# How does a catalyst make Hydrogen Peroxide's decomposition quicker? What is actually happening?

May 10, 2015

A catalyst makes the decompostition reaction of hydrogen peroxide faster because it provides an alternative pathway with a lower activation energy for the reaction to take.

Activation energy is just a term used to express the minimum energy required in order for a reaction to take place.

If no catalyst is present, hydrogen peroxide will decompose at a very, very slow rate - I think its concentration will drop by 10% per year.

When a catalyst is added, an alternative pathway through which the reaction can form water and oxygen gas is introduced. The speed of a catalyzed reaction will increase because this alternative pathway has a lower activation energy.

Here's what an alternative pathway means. For example, let's say you add potassium iodide, $K I$, to a hydrogen peroxide solution.
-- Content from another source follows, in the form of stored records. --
(** * A chat widget: the chat service and the agent view

    Shallow embedding of [services/chatService.ts] and of the script and the
    event bindings of the chat view (a Vue single-file component).

    Conventions.
    - Text that the program trims, concatenates or renders is a JavaScript
      string: a sequence of UTF-16 code units, [jsstring].  Identifiers that
      the program only compares (token types, key names, modifier names, the
      endpoint) are plain strings.
    - [Date.now()] yields an integral number of milliseconds; timestamps and
      list indices are far below 2^53, where adding two numbers is exact, so
      they are integers here.
    - An awaited call is run to completion in place: the model follows one
      handler at a time, as the event loop does between two awaits. *)

From Stdlib Require Import ZArith NArith List String Ascii Bool Lia.
From stdpp Require Import base gmap strings list.

Local Open Scope Z_scope.

(* ===================================================================== *)
(** ** JavaScript strings                                                *)
(* ===================================================================== *)

Module JS.

(** A string value: its UTF-16 code units. *)
Definition jsstring := list N.

(** An ASCII literal as a JavaScript string. *)
Fixpoint lit (s : string) : jsstring :=
  match s with
  | EmptyString => []
  | String c s' => N_of_ascii c :: lit s'
  end.

(** The code units that [String.prototype.trim] strips: ECMAScript's
    WhiteSpace and LineTerminator, all of them in the basic plane. *)
Definition isWhiteSpace (c : N) : bool :=
  ((9 <=? c) && (c <=? 13)                (* TAB LF VT FF CR *)
   || (c =? 32) || (c =? 160)             (* SP, NBSP *)
   || (c =? 5760)                         (* U+1680 *)
   || ((8192 <=? c) && (c <=? 8202))      (* U+2000 .. U+200A *)
   || (c =? 8232) || (c =? 8233)          (* LS, PS *)
   || (c =? 8239) || (c =? 8287)          (* U+202F, U+205F *)
   || (c =? 12288) || (c =? 65279))%N.    (* U+3000, U+FEFF *)

Fixpoint trimStart (s : jsstring) : jsstring :=
  match s with
  | [] => []
  | c :: s' => if isWhiteSpace c then trimStart s' else s
  end.

Definition trimEnd (s : jsstring) : jsstring := rev (trimStart (rev s)).

Definition trim (s : jsstring) : jsstring := trimEnd (trimStart s).

(** ToBoolean on a string: only the empty string is falsy. *)
Definition truthy (s : jsstring) : bool :=
  match s with [] => false | _ :: _ => true end.

End JS.

Import JS.

(* ===================================================================== *)
(** ** services/chatService.ts                                           *)
(* ===================================================================== *)

Module ChatService.

(** The request body built by [sendMessage]: the object literal
    [{ message, history, provider }]; [provider] may be undefined. *)
Record Body (Hist : Type) := mkBody {
  message : jsstring;
  history : list Hist;
  provider : option jsstring;
}.
Arguments mkBody {Hist}.
Arguments message {Hist}.
Arguments history {Hist}.
Arguments provider {Hist}.

(** What [post] resolves to; only [data] is read. *)
Record HttpResponse (Data : Type) := mkResponse {
  data : Data;
  status : Z;
}.
Arguments mkResponse {Data}.
Arguments data {Data}.
Arguments status {Data}.

(** One call of [console.error(label, value)]. *)
Record ConsoleEntry (Err : Type) := mkEntry {
  label : string;
  logged : Err;
}.
Arguments mkEntry {Err}.

(** What the service acts on: the state behind the HTTP base client (the
    network, the server, the clock) and the console. *)
Record World (Env Err : Type) := mkWorld {
  env : Env;
  console : list (ConsoleEntry Err);
}.
Arguments mkWorld {Env Err}.
Arguments env {Env Err}.
Arguments console {Env Err}.

Section Service.

(** [Err]: whatever a rejected request throws.  [Data]: the payload of a
    response; the declared [ChatResponse] shape is not checked at run time.
    [Hist]: the elements of [history] (typed [any]). *)
Context {Env Err Data Hist : Type}.

(** [APIBase.post], the HTTP base client: one request, which either
    resolves to a response or rejects, and leaves the environment in a new
    state. *)
Variable post : string -> Body Hist -> Env -> (Err + HttpResponse Data) * Env.

(** Asynchronous code that may throw: a state and error monad. *)
Definition Async (A : Type) : Type := World Env Err -> (Err + A) * World Env Err.

Definition ret {A} (a : A) : Async A := fun w => (inr a, w).

Definition throw {A} (e : Err) : Async A := fun w => (inl e, w).

Definition bind {A B} (m : Async A) (k : A -> Async B) : Async B :=
  fun w =>
    match m w with
    | (inr a, w') => k a w'
    | (inl e, w') => (inl e, w')
    end.

Definition try_catch {A} (body : Async A) (handler : Err -> Async A) : Async A :=
  fun w =>
    match body w with
    | (inr a, w') => (inr a, w')
    | (inl e, w') => handler e w'
    end.

Definition this_post (url : string) (b : Body Hist) : Async (HttpResponse Data) :=
  fun w =>
    let (r, env') := post url b (env w) in
    (r, mkWorld env' (console w)).

Definition console_error (l : string) (e : Err) : Async unit :=
  fun w => (inr tt, mkWorld (env w) (console w ++ [mkEntry l e])).

Local Notation "'await' x <- m ;; k" := (bind m (fun x => k))
  (at level 10, x name, m at level 99, k at level 200).
Local Notation "'perform' m ;; k" := (bind m (fun _ => k))
  (at level 10, m at level 99, k at level 200).

(** [sendMessage(message, history = [], provider?)]; an omitted [history]
    is [None] and takes the default. *)
Definition sendMessage (message : jsstring) (history : option (list Hist))
    (provider : option jsstring) : Async Data :=
  let history := default [] history in
  try_catch
    (await response <- this_post "chat" (mkBody message history provider) ;;
     ret (data response))
    (fun error =>
       perform console_error "Error sending message:" error ;;
       throw error).

End Service.

End ChatService.

(* ===================================================================== *)
(** ** The data model: messages and the thread                           *)
(* ===================================================================== *)

Inductive Role := user | assistant.

Record Message := mkMessage {
  role : Role;
  content : jsstring;
  timestamp : Z;
  provider : option jsstring;
}.

(** [Array.prototype.push] of one element. *)
Definition push {A} (l : list A) (x : A) : list A := l ++ [x].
Potassium iodide will dissociate completely to give potassium ions, ${K}^{+}$, and iodide ions, ${I}^{-}$. The decomposition reaction will now take place in two steps

$\textcolor{b l u e}{\left(1\right)} : \text{ } {H}_{2} {O}_{2 \left(a q\right)} + {I}_{\left(a q\right)}^{-} \to O {I}_{\left(a q\right)}^{-} + {H}_{2} {O}_{\left(l\right)}$

$\textcolor{b l u e}{\left(2\right)} : \text{ } {H}_{2} {O}_{2 \left(A q\right)} + O {I}_{\left(a q\right)}^{-} \to {H}_{2} {O}_{\left(l\right)} + {O}_{2 \left(g\right)} + {I}_{\left(a q\right)}^{-}$

An iodide ion will react with a hydrogen peroxide to produce water and a hypoiodite ion, $O {I}^{-}$. Then, a hypoiodite ion will react with another hydrogen peroxide molecule to produce water, oxygen gas, and a iodide ion.
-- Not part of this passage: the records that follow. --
Definition compute_windowed_aggregation (self : MultiModel)
  : io World MultiModel :=
  (m <- io_lift (metric_str self) ;;
   _ <- print ("Computing windowed aggregation for " ++ m)%string ;;
   for_each
     (fun self model =>
        let numeric_values := values model in
        windowed_data <- io_lift (mean_of_chunks numeric_values (window_size self)) ;;
        io_ret (set_computed_data self (computed_data self ++ [windowed_data])))
     (aggregated_models self) self)%io.

Definition __init__ (input_metric : string) (window_size : Z)
    (aggregation_function : string) : io World MultiModel :=
  let self :=
    {| measure_unit := None;
       metric := None;
       raw_models := [];
       aggregated_models := [];
       output_folder := None;
       input_folder := RAW_OUTPUT_FOLDER_PATH;
       window_size := window_size;
       aggregation_function := "median";
       computed_data := [] |} in
  (self <- io_lift (check_and_set_metric self input_metric) ;;
   self <- set_output_folder self ;;
   self <- init_models self ;;
   let self := set_computed_data self [] in
   compute_windowed_aggregation self)%io.

Definition get_y_lim (self : MultiModel) : result num :=
  (maxima <- comprehension py_max (computed_data self) ;;
   m <- py_max maxima ;;
   Ok (num_mul m num_1_1))%py.

End Core.

Arguments MultiModel num : clear implicits.
Arguments DataFrame num : clear implicits.
Arguments HostRecord num : clear implicits.
Arguments Series num : clear implicits.
Arguments Model num : clear implicits.
Arguments World num : clear implicits.

(** ** Exact rationals as numeric values

    An idealisation of the code's arithmetic: no rounding and no
    wrap-around.  It instantiates the general statements on concrete
    data. *)

Definition Q_gt (a b : Q) : bool := negb (Qle_bool a b).

#[export] Instance Numeric_Q : Numeric Q := {|
  num_zero := 0%Q;
  num_add := fun a b => Qred (a + b);
  num_of_count := fun n => inject_Z (Z.of_nat n);
  num_div := fun a b => Qred (a / b);
  num_gt := Q_gt;
  num_mul := fun a b => Qred (a * b);
  num_1_1 := (11 # 10)%Q
|}.

(** ** A concrete configuration and file system

    Two runs under [./raw-output]: run [A] has two hosts drawing 10 and 20
    at each of the timestamps 0, 1, 2 (rows not in timestamp order); run
    [B] has one host drawing 5, 15, 25. *)

Definition example_utils : Utils := {|
  RAW_OUTPUT_FOLDER_PATH := "./raw-output";
  SIMULATION_ANALYSIS_FOLDER_NAME := "simulation-analysis";
  ENERGY_ANALYSIS_FOLDER_NAME := "power_draw";
  EMISSIONS_ANALYSIS_FOLDER_NAME := "carbon_emission";
  ENERGY_ANALYSIS_FOLDER_PATH := "./simulation-analysis/power_draw";
  EMISSIONS_ANALYSIS_FOLDER_PATH := "./simulation-analysis/carbon_emission"
|}.

Definition host_row (t : Z) (name : string) (power : Q) : HostRecord Q :=
  {| timestamp := t; numbers := [power]; objects := [name] |}.

Definition table_A : DataFrame Q := {|
  number_columns := ["power_draw"];
  object_columns := ["host_id"];
  records := [host_row 1 "host1" 10; host_row 0 "host1" 10;
              host_row 0 "host2" 20; host_row 2 "host2" 20;
              host_row 1 "host2" 20; host_row 2 "host1" 10]
|}.

Definition table_B : DataFrame Q := {|
  number_columns := ["power_draw"];
  object_columns := ["host_id"];
  records := [host_row 0 "host1" 5; host_row 1 "host1" 15;
              host_row 2 "host1" 25]
|}.

Definition example_world : World Q := {|
  fs_listdir := fun path =>
    if String.eqb path "./raw-output" then Ok ["A"; "B"]
    else Raise (FileNotFoundError path);
  fs_read_parquet := fun path =>
    if String.eqb path "./raw-output/A/seed=0/host.parquet" then Ok table_A
    else if String.eqb path "./raw-output/B/seed=0/host.parquet" then Ok table_B
    else Raise (FileNotFoundError path);
  fs_open_append := fun _ => Ok tt;
  trace := []
|}.

(** [table_A] with its rows in the opposite order. *)
Definition table_A_reversed : DataFrame Q := {|
  number_columns := number_columns table_A;
  object_columns := object_columns table_A;
  records := rev (records table_A)
|}.

(** An object holding the given reduced series. *)
Definition object_with_data (data : list (list Q)) : MultiModel Q := {|
  measure_unit := Some "W";
  metric := Some "power_draw";
  raw_models := [];
  aggregated_models := [];
  output_folder := Some "./simulation-analysis/power_draw";
  input_folder := "./raw-output";
  window_size := 2;
  aggregation_function := "median";
  computed_data := data
|}.

(** ** Notions the statements are phrased with *)

(** [ceil(n / d)], computed on the rationals. *)
Definition ceil_div (n d : Z) : Z := Qceiling (inject_Z n / inject_Z d).

(** The [k]-th window of [w] consecutive elements of [l]. *)
Definition window {A : Type} (l : list A) (w k : nat) : list A :=
  firstn w (skipn (k * w) l).

(** The sum of the values of the rows of [rows] whose key is [t], added in
    row order to [init]. *)
Definition group_total {num : Type} {N : Numeric num}
    (t : Z) (rows : list (Z * num)) (init : num) : num :=
  fold_left num_add (map snd (filter (fun row => fst row =? t) rows)) init.

(** The groups built from the rows seen so far: ascending keys, one per
    timestamp seen, each with the total of its rows. *)
Definition groups_of {num : Type} {N : Numeric num}
    (rows : list (Z * num)) (g : Series num) : Prop :=
  StronglySorted Z.lt (index g)
  /\ (forall t, In t (index g) <-> In t (map fst rows))
  /\ (forall t x, In (t, x) g -> x = group_total t rows num_zero).

(** [m] occurs in [xs] and compares above every other value of [xs]. *)
Definition is_maximum {num : Type} {N : Numeric num} (m : num) (xs : list num)
  : Prop :=
  In m xs /\
  forall x, In x xs -> x = m \/ (num_gt m x = true /\ num_gt x m = false).

(** A frame with the same columns whose rows are those of [df] in another
    order. *)
Definition row_permutation {num : Type} (df df' : DataFrame num) : Prop :=
  number_columns df' = number_columns df /\
  object_columns df' = object_columns df /\
  Permutation (records df) (records df').

Definition valid_metric (s : string) : Prop :=
  s = "power_draw" \/ s = "carbon_emission".

(** ** Plotting

    The calls made on [matplotlib.pyplot], in order, with the arguments
    the program passes.  Only [savefig] touches the file system; what it
    answers is part of the [Pyplot] world. *)

Inductive PltCall (num : Type) : Type :=
| Figure (width height : Z)
| Title (label : option string)
| Xlabel (label : string)
| Ylim (bottom : Z) (top : num)
| Ylabel (label : string)
| Grid
| Plot (ydata : list num) (label : Z)
| Legend
| Savefig (fname : string).

Arguments Figure {num} width height.
Arguments Title {num} label.
Arguments Xlabel {num} label.
Arguments Ylim {num} bottom top.
Arguments Ylabel {num} label.
Arguments Grid {num}.
Arguments Plot {num} ydata label.
Arguments Legend {num}.
Arguments Savefig {num} fname.

Record Pyplot (num : Type) : Type := mkPyplot {
  savefig_outcome : string -> result unit;
  calls : list (PltCall num)
}.

Arguments mkPyplot {num} savefig_outcome calls.
Arguments savefig_outcome {num} p fname.
Arguments calls {num} p.

(** [str(n)] for an integer. *)
Definition str (n : Z) : string := NilZero.string_of_int (Z.to_int n).

Section Plotting.

Context {num : Type} {N : Numeric num} {U : Utils}.

Definition record_call (c : PltCall num) (p : Pyplot num) : Pyplot num :=
  {| savefig_outcome := savefig_outcome p; calls := calls p ++ [c] |}.

Definition plt (c : PltCall num) : io (Pyplot num) unit :=
  fun p => (Ok tt, record_call c p).

Definition plt_savefig (fname : string) : io (Pyplot num) unit :=
  fun p => (savefig_outcome p fname, record_call (Savefig fname) p).

(** The label of the y axis joins the metric name and the literal
    [" [W]"]; a metric that is still [None] is no string operand. *)
Definition setup_plot (self : MultiModel num) : io (Pyplot num) unit :=
  (_ <- plt (Figure 30 10) ;;
   _ <- plt (Title (metric self)) ;;
   _ <- plt (Xlabel "Time [s]") ;;
   top <- io_lift (get_y_lim self) ;;
   _ <- plt (Ylim 0 top) ;;
   m <- io_lift (metric_str self) ;;
   _ <- plt (Ylabel (m ++ " [W]")%string) ;;
   plt Grid)%io.

Definition plot_processed_models (self : MultiModel num)
  : io (Pyplot num) unit :=
  let i := 0 in
  (_ <- for_each
          (fun i model => _ <- plt (Plot model i) ;; io_ret (i + 1))
          (computed_data self) i ;;
   plt Legend)%io.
That's why a catalyst is never consumed in a reaction - it is reformed at the end of the multi-step reaction.

Adding equations $\textcolor{b l u e}{\left(1\right)}$ and $\textcolor{b l u e}{\left(2\right)}$ together will get the overall reaction

$2 {H}_{2} {O}_{2 \left(a q\right)} + \cancel{{I}_{\left(a q\right)}^{-}} + \cancel{O {I}_{\left(a q\right)}^{-}} \to \cancel{O {I}_{\left(a q\right)}^{-}} + 2 {H}_{2} {O}_{\left(l\right)} + {O}_{2 \left(g\right)} + \cancel{{I}_{\left(a q\right)}^{-}}$

In this case, the activation energy for the potassium iodide-catalyzed reaction is $\text{56 kJ/mol}$. The activation energy of the uncatalyzed reaction is $\text{75 kJ/mol}$.

Lower activation energy $\to$ faster reaction.